(** [runSpecAnalysis]: issues, warnings, and whether OSDs of the cluster are not
    described by the spec. *)
Definition runSpecAnalysis (node : CephNode) (report : DiskDaemonReport) (clusterInfo : nodeDetails)
    : option (list string * list string * bool) :=
  prep ← devices_to_analyse node (ddr_DisksReport report);
  match prep.1 with
  | _ :: _ => Some (SortStrings prep.1, [], false)
  | [] =>
      res ← foldl (λ acc d,
              a ← acc; r ← ddr_DisksReport report;
              analyse_device r (ddr_OsdsReport report) clusterInfo a d) (Some ([], ∅)) prep.2;
      match res.1 with
      | _ :: _ => Some (SortStrings res.1, [], false)
      | [] =>
          osds ← ddr_OsdsReport report;
          Some ([], (stray_warnings osds clusterInfo res.2).1, (stray_warnings osds clusterInfo res.2).2)
      end
  end.
End analysis.
Lemma analysis_schedule_independent_witness :
  ∃ s, treach demo_results s ∧ finished s ∧
    (@prepare_result default_range demo_cluster_object ∅ (t_issues s) (t_failed s) (t_statuses s)).1 =
    statuses_of demo_results.
Proof.
  destruct (run_schedule_sound racy_schedule (t_init demo_results)
    (λ s, finished s ∧ t_issues s = [extra_issue "node-2"]) racy_run) as (s & Hn & Hf & Hi).
  assert (Hr : treach demo_results s) by (apply rtc_nsteps; exists (length racy_schedule); exact Hn).
  exists s. split_and!; [exact Hr|exact Hf|].
  apply (@analysis_schedule_independent default_range demo_cluster_object ∅ demo_results s); [|exact Hr|exact Hf].
  by apply (bool_decide_unpack _).
Defined.
Lemma spec_device_ok done st cephDev st' :
  spec_ok done st → spec_device depth nodeMeta perDevice r st cephDev = Some st' → spec_ok (done ++ [cephDev]) st'.
Proof.
  intros Hok (found & Hfound & [= <-])%bind_Some. unfold spec_ok.
  destruct found as [disk|e]; [|by intros [_ [=]]%app_eq_nil].
  destruct (ss_used st !! _) as [dup|] eqn:Hdup; [by intros [_ [=]]%app_eq_nil|].
  destruct (check_metadata _ _ _ _ _) as [msg|st1] eqn:Hmeta; [by intros [_ [=]]%app_eq_nil|].
  apply check_metadata_ok in Hmeta as (Hu & Hd & Hi & Hm & Hnew). simpl. intros Hnil.
  destruct (Hok (Hi Hnil)) as (Hspec & Hnd & Hall). rewrite Hd, Hu. split_and!.
  - by rewrite !fmap_app, Hspec.
  - rewrite fmap_app. apply NoDup_app. split_and!; [done| |by apply NoDup_singleton].
    intros x (d & Hx & Hin)%list_elem_of_fmap Hx'%list_elem_of_singleton.
    rewrite Forall_forall in Hall. destruct (Hall d Hin) as [[v Hv] _]. rewrite <-Hx, Hx' in Hv.
    unfold spec_alias in Hv. simpl in Hv. by rewrite Hdup in Hv.
  - apply Forall_app. split.
    + eapply Forall_impl; [exact Hall|]. intros d [Hused [Hdisk Hmd]]. split.
      * apply lookup_insert_is_Some'. by right.
      * split; [done|]. intros Hne. destruct (Hmd Hne). auto.
    + apply Forall_singleton. split; [apply lookup_insert_is_Some'; by left|]. split; [|done].
      simpl. by apply FindDiskName_disk in Hfound.
Qed.
End devices.

(** A spec whose devices pass is consistent: every device of the node is analysed
    once, under the disk it is on; no two of them are the same block device; metadata
    devices exist on the node and, where they are written as paths, none of them is a
    block device of the spec as well. *)
Theorem spec_devices_valid node r devs :
  cn_Devices node ≠ [] → devices_to_analyse depth node (Some r) = Some ([], devs) →
  da_SpecifiedAs <$> devs = specified_as <$> cn_Devices node ∧
  NoDup (spec_alias r <$> devs) ∧
  ∀ d, d ∈ devs → block_type r (da_Dev d) = "disk" ∧
    (da_MetadataDevice d ≠ EmptyString →
     is_Some (dr_Aliases r !! PathDevPrepended (da_MetadataDevice d)) ∧
     ∀ d', d' ∈ devs → spec_alias r d' ≠ alias r (da_MetadataDevice d)).
Proof.
  intros Hne Hdev. unfold devices_to_analyse in Hdev.
  destruct (cn_Devices node) as [|c cs] eqn:Hcs; [done|]. simpl in Hdev. rewrite <-Hcs in *. clear Hne.
  unfold devices_of_spec in Hdev. apply bind_Some in Hdev as (st & Hst & [= Hnil <-]).
  apply app_eq_nil in Hnil as [Hnil Hblock].
  apply (foldl_bind_inv _ (spec_ok r)) in Hst as Hok; [|by intros _; split_and!; [|constructor|constructor]|].
  2: { intros done a st1 st2 _. by apply spec_device_ok. }
  destruct (Hok Hnil) as (Hspec & Hnd & Hall). rewrite Forall_forall in Hall. split_and!; [done..|].
  intros d Hd. destruct (Hall d Hd) as [_ [Hdisk Hmeta]]. split; [done|]. intros Hm.
  destruct (Hmeta Hm) as [Ha [usedFor Hu]]. split; [done|]. intros d' Hd' Heq.
  destruct (Hall d' Hd') as [[v Hv] _]. rewrite Heq in Hv.
  assert (Hin : (da_MetadataDevice d, usedFor) ∈ range 41 (ss_meta st)) by (by apply elem_of_range).
  unfold meta_used_as_block in Hblock.
  apply (f_equal length) in Hblock. apply list_elem_of_split in Hin as (l1 & l2 & Hl). rewrite Hl, omap_app in Hblock.
  simpl in Hblock. rewrite Hv, length_app in Hblock. simpl in Hblock. lia.
Qed.

(** ** OSDs reflected by the spec *)

Section reflected.
Variables (r : DiskDaemonDisksReport) (d : devForAnalysis) (osd : string).

(** At most [osd] becomes reflected, and only through the device [d]. *)
Definition reflects (on : Prop) (st st' : dev_state) : Prop :=
  ∀ x, x ∈ dv_reflected st' → x ∈ dv_reflected st ∨ x = osd ∧ on.

Lemma reflects_same on st st' : dv_reflected st' = dv_reflected st → reflects on st st'.
Proof. intros Heq x. rewrite Heq. auto. Qed.

Lemma reflects_refl on st : reflects on st st.
Proof. by apply reflects_same. Qed.

Lemma reflects_trans on st1 st2 st3 : reflects on st1 st2 → reflects on st2 st3 → reflects on st1 st3.
Proof. intros H12 H23 x Hx. destruct (H23 x Hx) as [?|?]; auto. Qed.

Lemma reflects_weaken (on on' : Prop) st st' : (on → on') → reflects on st st' → reflects on' st st'.
Proof. intros Hon Hr x Hx. destruct (Hr x Hx) as [?|[??]]; auto. Qed.

Lemma reflects_foldl {A} on (f : dev_state → A → dev_state) l st :
  (∀ a st, a ∈ l → reflects on st (f st a)) → reflects on st (foldl f st l).
Proof.
  revert st. induction l as [|a l IH]; intros st Hf; simpl; [apply reflects_refl|].
  eapply reflects_trans; [apply Hf; by left|]. apply IH. intros b st' Hb. apply Hf. by right.
Qed.

Lemma reflects_here on st : on → reflects on st (dv_reflect osd (dv_count st)).
Proof. intros Hon x [->%elem_of_singleton|Hx]%elem_of_union; auto. Qed.

Lemma check_partition_reflects osdDev part st :
  reflects (od_Name osdDev = da_Dev d) st (check_partition r d osd osdDev part st).
Proof.
  unfold check_partition. destruct (bool_decide (od_Name osdDev = da_Dev d)) eqn:Hn.
  - apply bool_decide_eq_true in Hn. case_decide; [by apply reflects_here|]. by case_decide; apply reflects_same.
  - by repeat case_match; apply reflects_same.
Qed.

Lemma check_partitions_reflects osdDev parts st :
  reflects (od_Name osdDev = da_Dev d) st (check_partitions r d osd osdDev parts st).
Proof.
  revert st. induction parts as [|part parts IH]; intros st; simpl; [apply reflects_refl|].
  destruct (_ || _); [apply IH|].
  eapply reflects_trans; [apply (check_partition_reflects osdDev part)|].
  destruct (da_FullDiskUsage d); [apply IH|apply reflects_refl].
Qed.

Lemma check_raw_reflects on st : on → reflects on st (check_raw_volume d osd st).
Proof. intros Hon x. unfold check_raw_volume. destruct (negb _); case_decide; simpl; set_solver. Qed.

Lemma known_volume_reflects osdInfo st :
  reflects (∃ dev, dev ∈ odi_Devices osdInfo ∧ od_Name dev = da_Dev d) st (known_volume r d osd osdInfo st).
Proof.
  unfold known_volume. set (on := ∃ dev, _).
  assert (Hf : reflects on st (foldl (λ st osdDev,
    if od_Raw osdDev then if decide (od_Name osdDev = da_Dev d) then check_raw_volume d osd st else st
    else check_partitions r d osd osdDev (odi_Partitions osdInfo) st) (dv_volume st) (odi_Devices osdInfo))).
  { apply (reflects_trans _ _ (dv_volume st)); [intros x; auto|]. apply reflects_foldl. intros dev st' Hdev.
    destruct (od_Raw dev).
    - case_decide; [apply check_raw_reflects; by exists dev|apply reflects_refl].
    - eapply reflects_weaken; [|apply check_partitions_reflects]. intros Hn. by exists dev. }
  destruct (_ && _ && _); exact Hf.
Qed.

Lemma unknown_volume_reflected osdInfo st : dv_reflected (unknown_volume d osd osdInfo st) = dv_reflected st.
Proof.
  unfold unknown_volume. revert st. induction (odi_Devices osdInfo) as [|dev devs IH]; intros st; simpl; [done|].
  rewrite IH. destruct (decide (od_Name dev = da_Dev d)); [|done]. destruct (od_Raw dev); [done|].
  destruct (da_FullDiskUsage d); [|done]. clear IH. revert st. induction (odi_Partitions osdInfo) as [|part parts IHp]; intros st; simpl; [done|].
  rewrite IHp. by case_decide.
Qed.
End reflected.

(** An OSD of the cluster has a volume on a device of the spec. *)
Definition on_spec_device (r : DiskDaemonDisksReport) (osds : DiskDaemonOsdsReport) (clusterInfo : nodeDetails)
    (d : devForAnalysis) (osd : string) : Prop :=
  ∃ details vol dev,
    osd ∈ default [] (dr_DiskToOsd r !! da_Dev d) ∧ clusterInfo !! ("osd." +:+ osd) = Some details ∧
    vol ∈ default [] (osr_Osds osds !! osd) ∧ is_cluster_osd details vol = true ∧
    dev ∈ odi_Devices vol ∧ od_Name dev = da_Dev d.

Lemma analyse_device_reflected r osds clusterInfo acc d acc' :
  analyse_device r (Some osds) clusterInfo acc d = Some acc' →
  ∀ x, x ∈ acc'.2 → x ∈ acc.2 ∨ on_spec_device r osds clusterInfo d x.
Proof.
  unfold analyse_device. intros (st & Hst & [= <-])%bind_Some. simpl.
  refine (foldl_bind_inv _ (λ _ st, ∀ x, x ∈ dv_reflected st → x ∈ acc.2 ∨ on_spec_device r osds clusterInfo d x) _ _ _ _ _ Hst);
    [auto|].
  intros _ osd st1 st2 Hosd IH [= <-] x Hx.
  eapply (reflects_foldl osd (on_spec_device r osds clusterInfo d osd)) in Hx as [Hx|[-> Hon]]; [auto|auto|].
  intros vol st3 Hvol. unfold analyse_volume.
  destruct (clusterInfo !! _) as [details|] eqn:Hdet; [|apply reflects_refl].
  destruct (is_cluster_osd details vol) eqn:Hkn.
  - eapply reflects_weaken; [|apply known_volume_reflects]. intros (dev & Hdev & Hn). by exists details, vol, dev.
  - intros y. rewrite unknown_volume_reflected. auto.
Qed.

(** ** The result of an analysis *)

(** A device of a volume that is reported when the volume is not in the spec: it is raw
    or holds one of the volume's partitions. *)
Definition reported_device (vol : OsdDaemonInfo) (dev : OsdDevice) : Prop :=
  dev ∈ odi_Devices vol ∧ (od_Raw dev = true ∨ ∃ part, part ∈ odi_Partitions vol ∧ od_RelatedPartition dev = op_Partition part).

Lemma volume_device_warning_some osd vol known dev :
  dev ∈ odi_Devices vol → is_Some (volume_device_warning osd vol known dev) ↔ reported_device vol dev.
Proof.
  intros Hdev. unfold volume_device_warning, reported_device. destruct (od_Raw dev); [naive_solver|].
  destruct (list_find _ _) as [[i part]|] eqn:Hf; simpl.
  - apply list_find_Some in Hf as (Hi & Hp & _). split; [|naive_solver]. intros _. split; [done|].
    right. exists part. split; [by eapply list_elem_of_lookup_2|done].
  - apply list_find_None in Hf. rewrite Forall_forall in Hf. split; [by intros []|]. naive_solver.
Qed.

==============================

Search the material above for the word "DiskDaemonDisksReport", then copy each line that holds it.

Variables (r : DiskDaemonDisksReport) (d : devForAnalysis) (osd : string).
Definition on_spec_device (r : DiskDaemonDisksReport) (osds : DiskDaemonOsdsReport) (clusterInfo : nodeDetails)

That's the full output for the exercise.